The trading networks encountered by the first Europeans on the Great Plains were built on a number of trading centers acting as hubs in an advanced system of exchange over great distances. The major centers were found at the villages of sedentary peoples with a surplus of agricultural produce that could be exchanged. Treasured commodities such as marine shells, obsidian, and turquoise were transported thousands of miles from their origin.

The primary trading centers were found on the middle Missouri River, at the villages of the Mandans, Hidatsa, and Arikara. The central place of these villages in the exchange system was based on an advantageous geographical position combined with a surplus from agriculture and craft. Historical sources show that the Middle Missouri villages were visited by Cree, Assiniboine, Crow, Cheyenne, Arapaho, Kiowa, Plains Apache, and Comanche. The Arikara villages were also frequented by the Sioux. South of the Arikara the Sioux gathered at the Dakota Rendezvous, an annual fair exchanging goods acquired from other First Nations. The villages of the Pawnee, Kansa, and Osage were secondary centers on the central plains. On the southern plains, the Caddo villages formed important secondary centers whose westward exchange connected the Plains trading networks with the Southwestern trading networks.

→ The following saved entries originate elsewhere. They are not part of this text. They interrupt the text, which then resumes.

(* ===== verification/ReadOnly.v ===== *)
(** * Callbacks that only look

    Lookups, attributes, listings, reads, links, opens and the callbacks that hand
    a removal to the worker change neither the host nor anything of the manager
    but the register of opened numbers, however they end ([looking_around]); nor
    does any callback that leaves a job ([queued_looks]). *)

From S2P Require Import Prelude Strs Inode HostFs Handles Quota TextMerge Branch Codec View Manager Commit.
From S2P Require Import Frame BranchLaws Isolation Platform Mount Ctl Fuse FuseFacts FuseSpec FuseIO.

Open Scope bool_scope.

Record looking (s s' : Mounted) : Prop := {
  lk_host : s'.1.1 = s.1.1;
  lk_world : exists o, s'.1.2 = with_opened o s.1.2;
}.
#[export] Instance looking_preorder : PreOrder looking.
Proof.
  split; [intros [[h w] f]; split; try done; by exists (opened_inodes w); destruct w|].
  intros a b c [H1 [o1 H2]] [H4 [o2 H5]]. split; [congruence|].
  exists o2. rewrite H5, H2. by destruct (a.1.2).
Qed.

Section Looking.
Context {E : Env} {J : Serde} {K : Kernel}.

Lemma mgr_looking {A} (c : MIO A) : keeps eq c -> keeps looking (mgr c).
Proof. intros Hc [hw f]. rewrite mgr_eq, <- (Hc hw). reflexivity. Qed.
Lemma hostio_looking {A} (c : IO A) : keeps eq c -> keeps looking (hostio c).
Proof. intros Hc [[h w] f]. rewrite hostio_eq. cbn [fst snd]. rewrite <- (Hc h). reflexivity. Qed.
Lemma same_looking (s s' : Mounted) : s'.1 = s.1 -> looking s s'.
Proof. destruct s as [[h w] f]. intros H. split; rewrite H; [done|]. by exists (opened_inodes w); destruct w. Qed.
Lemma upd_fs_looking g : keeps looking (upd_fs g).
Proof. intros s. by apply same_looking. Qed.
Lemma opened_looking b i : keeps looking (upd_world (register_opened_inode b i)).
Proof. intros s. split; [done|by eexists]. Qed.
Lemma new_inode_looking p d : keeps looking (new_inode p d).
Proof. intros s. rewrite new_inode_eq. by apply same_looking. Qed.

(** Host calls that only read. *)
Lemma file_metadata_keeps f : keeps eq (file_metadata f).
Proof. intros h. unfold file_metadata. by destruct (file_node f h). Qed.
#[local] Hint Resolve file_metadata_keeps : keeps.
Lemma file_len_or_0_keeps f : keeps eq (file_len_or_0 f).
Proof. unfold file_len_or_0. keeps_auto. Qed.
Lemma file_open_keeps p : keeps eq (file_open p).
Proof. unfold file_open, handle_of. keeps_auto. Qed.
Lemma file_open_existing_keeps p : keeps eq (file_open_existing p).
Proof. unfold file_open_existing, handle_of. keeps_auto. Qed.
Lemma file_read_keeps f o z : keeps eq (file_read f o z).
Proof. unfold file_read, io_error. keeps_auto. Qed.
Lemma view_keeps {A} (c : path -> branch_map -> nat -> IO A) : (forall x y z, keeps eq (c x y z)) -> keeps eq (view c).
Proof.
  intros Hc. unfold view. apply keeps_bind; [apply _|apply keeps_gets, _|]. intros w. by apply on_host_eq.
Qed.

Lemma branch_valid_looking b : keeps looking (branch_valid b).
Proof. apply keeps_gets, _. Qed.
Lemma get_fs_looking : keeps looking get_fs.
Proof. apply keeps_gets, _. Qed.
Lemma get_world_looking : keeps looking get_world.
Proof. apply keeps_gets, _. Qed.
End Looking.

Create HintDb looking discriminated.
#[export] Hint Resolve opened_looking new_inode_looking branch_valid_looking get_fs_looking get_world_looking
  file_metadata_keeps file_len_or_0_keeps file_open_keeps file_open_existing_keeps file_read_keeps : looking.

Ltac look_step :=
  cbn beta iota;
  lazymatch goal with
  | |- keeps looking (bind _ _) => apply (keeps_bind looking); [|intros ?]
  | |- keeps looking (upd_fs _) => apply upd_fs_looking
  | |- keeps looking (mgr (resolve_path _ _)) => apply mgr_looking, view_keeps; intros ? ? ?; apply resolve_keeps, _
  | |- keeps looking (mgr (collect_dir_names _ _)) => apply mgr_looking, view_keeps; intros ? ? ?; apply collect_keeps, _
  | |- keeps looking (hostio _) => apply hostio_looking; solve [eauto 2 with keeps looking typeclass_instances]
  | |- keeps looking (attempt _) => apply (keeps_attempt looking)
  | |- keeps looking (when _ _) => apply (keeps_when looking)
  | |- keeps looking (fold_m _ _ _) => apply (keeps_fold_m looking); intros ? ?
  | |- keeps looking (ret _) => apply (keeps_ret looking)
  | |- keeps looking (gets _) => apply (keeps_gets looking)
  | |- keeps looking (match ?x with _ => _ end) => destruct x
  | |- keeps looking _ => solve [eauto 3 with looking typeclass_instances]
  end.
Ltac look_auto := repeat look_step.

Section Callbacks.
Context {E : Env} {J : Serde} {K : Kernel}.

Lemma is_stale_looking : keeps looking is_stale.
Proof. unfold is_stale, get_branch_name. look_auto. Qed.
Lemma resolve_for_looking b p : keeps looking (resolve_for_branch b p).
Proof. unfold resolve_for_branch. look_auto. Qed.
Hint Resolve is_stale_looking resolve_for_looking : looking.
Lemma resolve_looking p : keeps looking (resolve p).
Proof. unfold resolve, get_branch_name. look_auto. Qed.
Lemma make_attr_looking i p : keeps looking (make_attr i p).
Proof. unfold make_attr. look_auto. Qed.
Lemma is_dir_entry_looking p : keeps looking (is_dir_entry p).
Proof. unfold is_dir_entry. look_auto. Qed.
Hint Resolve resolve_looking make_attr_looking is_dir_entry_looking : looking.
Lemma ctl_number_looking b : keeps looking (get_or_create_branch_ctl_ino b).
Proof. unfold get_or_create_branch_ctl_ino. look_auto. Qed.
Lemma readdir_entries_looking b r i pre : keeps looking (collect_readdir_entries b r i pre).
Proof. unfold collect_readdir_entries, readdir_candidate. look_auto. Qed.
Lemma classify_ino_looking i : keeps looking (classify_ino i).
Proof. unfold classify_ino, branch_for_ctl_ino, inode_path. look_auto. Qed.
Hint Resolve ctl_number_looking readdir_entries_looking classify_ino_looking : looking.

Lemma lookup_looking i n : keeps looking (fuse_lookup i n).
Proof.
  unfold fuse_lookup, lookup_in_root, lookup_in_branch, lookup_current, lookup_resolved, reply_entry, inode_path,
    reply, fail. look_auto.
Qed.
Lemma getattr_looking i : keeps looking (fuse_getattr i).
Proof.
  unfold fuse_getattr, getattr_path, root_ctl_attr, branch_ctl_attr, root_dir_attr, reply_attr, branch_for_ctl_ino,
    inode_path, reply, fail. look_auto.
Qed.
Lemma read_looking i o z : keeps looking (fuse_read i o z).
Proof.
  unfold fuse_read, read_slow, read_opening, read_handle, read_ctl, get_branch_name, inode_path, reply, fail. look_auto.
Qed.
Lemma readdir_looking i o : keeps looking (fuse_readdir i o).
Proof.
  unfold fuse_readdir, readdir_branch_root, readdir_root, readdir_subdir, branch_dirs_at_root, page, get_branch_name,
    inode_path, reply, fail. look_auto.
Qed.
Lemma remove_async_looking i n j : keeps looking (remove_entry_async i n j).
Proof.
  unfold remove_entry_async, write_denied_error, branch_writable, get_branch_name, inode_path, fail. look_auto.
Qed.
Lemma readlink_looking i : keeps looking (fuse_readlink i).
Proof. unfold fuse_readlink, read_link_reply, reply, fail. look_auto. Qed.
Lemma release_looking fh : keeps looking (fuse_release fh).
Proof. unfold fuse_release, reply. look_auto. Qed.
Lemma access_looking i m : keeps looking (fuse_access i m).
Proof. unfold fuse_access, fail, reply. look_auto. Qed.
Lemma statfs_looking : keeps looking fuse_statfs.
Proof. unfold fuse_statfs, fail, reply. look_auto. Qed.

(** An open for reading, or without passthrough. *)
Lemma open_reading_looking i fl : flag_set fl O_ACCMODE = false -> keeps looking (fuse_open i fl).
Proof.
  intros Hfl. unfold fuse_open, open_branch_path, open_root_path, opened_path, try_open_passthrough. rewrite Hfl.
  unfold fs_open_passthrough, branch_for_ctl_ino, write_denied_error, branch_writable, get_branch_name, inode_path,
    reply, fail. look_auto.
Qed.

Definition opening (s s' : Mounted) : Prop :=
  passthrough_enabled s.2 = false -> looking s s' /\ passthrough_enabled s'.2 = false.
#[local] Instance opening_preorder : PreOrder opening.
Proof.
  split; [by intros s|]. intros a b c H1 H2 Ha. destruct (H1 Ha) as [Hl1 Hb]. destruct (H2 Hb) as [Hl2 Hc].
  split; [by etransitivity|done].
Qed.

Lemma opened_path_opening i fl b rel q : keeps opening (opened_path i fl b rel q).
Proof.
  intros s Hs. unfold opened_path.
  set (s1 := (s.1.1, register_opened_inode b i s.1.2, s.2) : Mounted).
  rewrite (run_bind _ _ s tt s1), (run_bind _ _ s1 s1.2 s1) by done. change (passthrough_enabled s1.2) with (passthrough_enabled s.2).
  rewrite Hs. split; [|done]. apply (opened_looking b i s).
Qed.

Lemma resolve_for_opening b p : keeps opening (resolve_for_branch b p).
Proof.
  intros s Hs. split; [apply resolve_for_looking|]. destruct s as [hw f].
  unfold resolve_for_branch, attempt, bind, ret. rewrite mgr_eq. by destruct (resolve_path _ _ hw) as [[?|[]] ?].
Qed.

Lemma open_opening i fl : keeps opening (fuse_open i fl).
Proof.
  unfold fuse_open, open_branch_path, open_root_path, branch_for_ctl_ino, write_denied_error, branch_writable,
    get_branch_name, get_fs, branch_valid, inode_path, resolve, reply, fail.
  repeat (cbn beta iota; lazymatch goal with
    | |- keeps opening is_stale => intros st Hs; rewrite is_stale_eq; split; [by apply same_looking|done]
    | |- keeps opening get_branch_name => unfold get_branch_name; apply (keeps_gets opening)
    | |- keeps opening (resolve_for_branch _ _) => apply resolve_for_opening
    | |- keeps opening (opened_path _ _ _ _ _) => apply opened_path_opening
    | |- _ => keeps_step
    end).
Qed.

(** The callbacks of this file. *)
Inductive only_looks (s : Mounted) : FuseOp -> Prop :=
  | looks_up i n : only_looks s (OpLookup i n)
  | looks_attr i : only_looks s (OpGetattr i)
  | looks_read i o z : only_looks s (OpRead i o z)
  | looks_dir i o : only_looks s (OpReaddir i o)
  | looks_unlink i n : only_looks s (OpUnlink i n)
  | looks_rmdir i n : only_looks s (OpRmdir i n)
  | looks_open i fl : flag_set fl O_ACCMODE = false \/ passthrough_enabled s.2 = false -> only_looks s (OpOpen i fl)
  | looks_release fh : only_looks s (OpRelease fh)
  | looks_link i : only_looks s (OpReadlink i)
  | looks_access i m : only_looks s (OpAccess i m)
  | looks_statfs : only_looks s OpStatfs.

Lemma looking_around o s : only_looks s o -> looking s (handle o s).2.
Proof.
  intros [i n|i|i off z|i off|i n|i n|i fl [Hfl|Hp]|fh|i|i m|]; cbn [handle].
  - apply lookup_looking.
  - apply getattr_looking.
  - apply read_looking.
  - apply readdir_looking.
  - apply remove_async_looking.
  - apply remove_async_looking.
  - by apply open_reading_looking.
  - by apply open_opening.
  - apply release_looking.
  - apply readlink_looking.
  - apply access_looking.
  - apply statfs_looking.
Qed.

(** *** A callback that leaves a job *)

(** What leaves a job for the worker has changed nothing itself. *)
Definition defers (c : FIO Outcome) : Prop := forall s j s', c s = (Ok (Later j), s') -> looking s s'.
Definition at_once (c : FIO Outcome) : Prop := forall s j s', c s <> (Ok (Later j), s').

Lemma at_once_defers c : at_once c -> defers c.
Proof. intros Hc s j s' H. by apply Hc in H. Qed.
Lemma looking_defers c : keeps looking c -> defers c.
Proof. intros Hc s j s' H. specialize (Hc s). by rewrite H in Hc. Qed.
Lemma at_once_bind {A} (c : FIO A) k : (forall a, at_once (k a)) -> at_once (bind c k).
Proof. intros Hk s j s' (a & s1 & _ & H)%bind_ok. by apply Hk in H. Qed.
Lemma defers_bind {A} (c : FIO A) k : keeps looking c -> (forall a, defers (k a)) -> defers (bind c k).
Proof.
  intros Hc Hk s j s' (a & s1 & H1 & H)%bind_ok. specialize (Hc s). rewrite H1 in Hc. etransitivity; [exact Hc|].
  by eapply Hk.
Qed.

Ltac at_once_auto := repeat (cbn beta iota; lazymatch goal with
  | |- at_once (bind _ _) => apply at_once_bind; intros ?
  | |- at_once (match ?x with _ => _ end) => destruct x
  | |- at_once (ret (Now _)) => by intros ? ? ? ?
  end).

Lemma write_handle_at_once f o z data recheck : at_once (write_handle f o z data recheck).
Proof. unfold write_handle, fail, reply. at_once_auto. Qed.

Lemma file_len_looking p : keeps looking (file_len p).
Proof. unfold file_len. look_auto. Qed.
Lemma append_len_looking b rel fl : keeps looking (append_len b rel fl).
Proof. unfold append_len. look_auto. apply file_len_looking. Qed.
Lemma branch_has_delta_keeps b rel : keeps eq (branch_has_delta b rel).
Proof.
  intros [h w]. unfold branch_has_delta, bind, gets. cbn [snd]. destruct (branches w !! b) as [br|]; [|done].
  apply on_host_eq, (has_delta_keeps eq).
Qed.

Lemma write_path_defers i e b rel root fl o data : defers (write_path i e b rel root fl o data).
Proof.
  apply defers_bind; [apply append_len_looking|]. intros len. destruct (effective_write_offset _ _ _) as [off|x].
  2: { apply at_once_defers. unfold fail. at_once_auto. }
  apply defers_bind; [apply mgr_looking, branch_has_delta_keeps|]. intros []; cbn [negb].
  - apply at_once_defers. unfold fail. at_once_auto. apply write_handle_at_once.
  - apply looking_defers, (keeps_ret looking).
Qed.

Ltac defers_auto := repeat (cbn beta iota; lazymatch goal with
  | |- defers (write_path _ _ _ _ _ _ _ _) => apply write_path_defers
  | |- defers (write_handle _ _ _ _ _) => apply at_once_defers, write_handle_at_once
  | |- defers (bind (handle_root_ctl_write _) _) => apply at_once_defers
  | |- defers (bind (handle_branch_ctl_write _ _) _) => apply at_once_defers
  | |- defers (bind _ _) => apply defers_bind; [solve [look_auto]|intros ?]
  | |- defers (match ?x with _ => _ end) => destruct x
  | |- defers (ret _) => apply looking_defers, (keeps_ret looking)
  end).

(** A write handed to the worker has changed nothing yet. *)
Lemma write_defers i o data fl : defers (fuse_write i o data fl).
Proof.
  unfold fuse_write, write_slow, write_cached, branch_for_ctl_ino, write_denied_error, branch_writable,
    get_branch_name, inode_path, fail, reply. defers_auto; at_once_auto.
Qed.

Lemma make_entry_at_once i n dir make undo answer : at_once (make_entry i n dir make undo answer).
Proof. unfold make_entry, make_in_branch, make_at_root, created_reply, fail, reply. at_once_auto. Qed.
Lemma lookup_at_once i n : at_once (fuse_lookup i n).
Proof.
  unfold fuse_lookup, lookup_in_root, lookup_in_branch, lookup_current, lookup_resolved, reply_entry, fail, reply.
  at_once_auto.
Qed.
Lemma rename_at_once i n j m fl : at_once (fuse_rename i n j m fl).
Proof. unfold fuse_rename, rename_in_branch, fail, reply. at_once_auto. Qed.
Lemma open_at_once i fl : at_once (fuse_open i fl).
Proof.
  unfold fuse_open, open_branch_path, open_root_path, opened_path, try_open_passthrough, fs_open_passthrough, fail,
    reply. at_once_auto.
Qed.
Lemma setattr_at_once i a : at_once (fuse_setattr i a).
Proof.
  unfold fuse_setattr, root_ctl_attr, branch_ctl_attr, setattr_branch_path, setattr_root_path, setattr_reply, reply_attr,
    fail, reply. at_once_auto.
Qed.
Lemma ioctl_at_once i cmd : at_once (fuse_ioctl i cmd).
Proof.
  unfold fuse_ioctl, ioctl_create, ioctl_commit, ioctl_abort, ioctl_finished, fail, reply. at_once_auto.
Qed.

(** Whatever leaves a job for the worker has changed nothing itself. *)
Lemma queued_looks o : defers (handle o).
Proof.
  destruct o; cbn [handle]; try solve [apply at_once_defers; first [apply make_entry_at_once|apply rename_at_once
    |apply open_at_once|apply setattr_at_once|apply ioctl_at_once]].
  - apply looking_defers, lookup_looking.
  - apply looking_defers, getattr_looking.
  - apply looking_defers, read_looking.
  - apply write_defers.
  - apply looking_defers, readdir_looking.
  - apply looking_defers, remove_async_looking.
  - apply looking_defers, remove_async_looking.
  - apply looking_defers, release_looking.
  - apply looking_defers, readlink_looking.
  - apply looking_defers, access_looking.
  - apply looking_defers, statfs_looking.
Qed.
End Callbacks.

Important middlemen in the exchange system were Assiniboine and Cree, who connected the Mandan, Hidatsa and Arikara trading centers with the Northern Plains, and with the forest peoples north of Lake Superior. The Sioux brought goods from the Dakota Rendezvous to the Arikara, while the Kansa acted as intermediaries between the Osage and the Pawnee. The Cheyenne were intermediaries between the Comanches and the Plains Apaches, and the primary trading centers on the Middle Missouri, thereby connecting them with the Shoshone Rendezvous and the Great Basin trading networks. On the southern plains, the Comanche became an all-important factor after their arrival.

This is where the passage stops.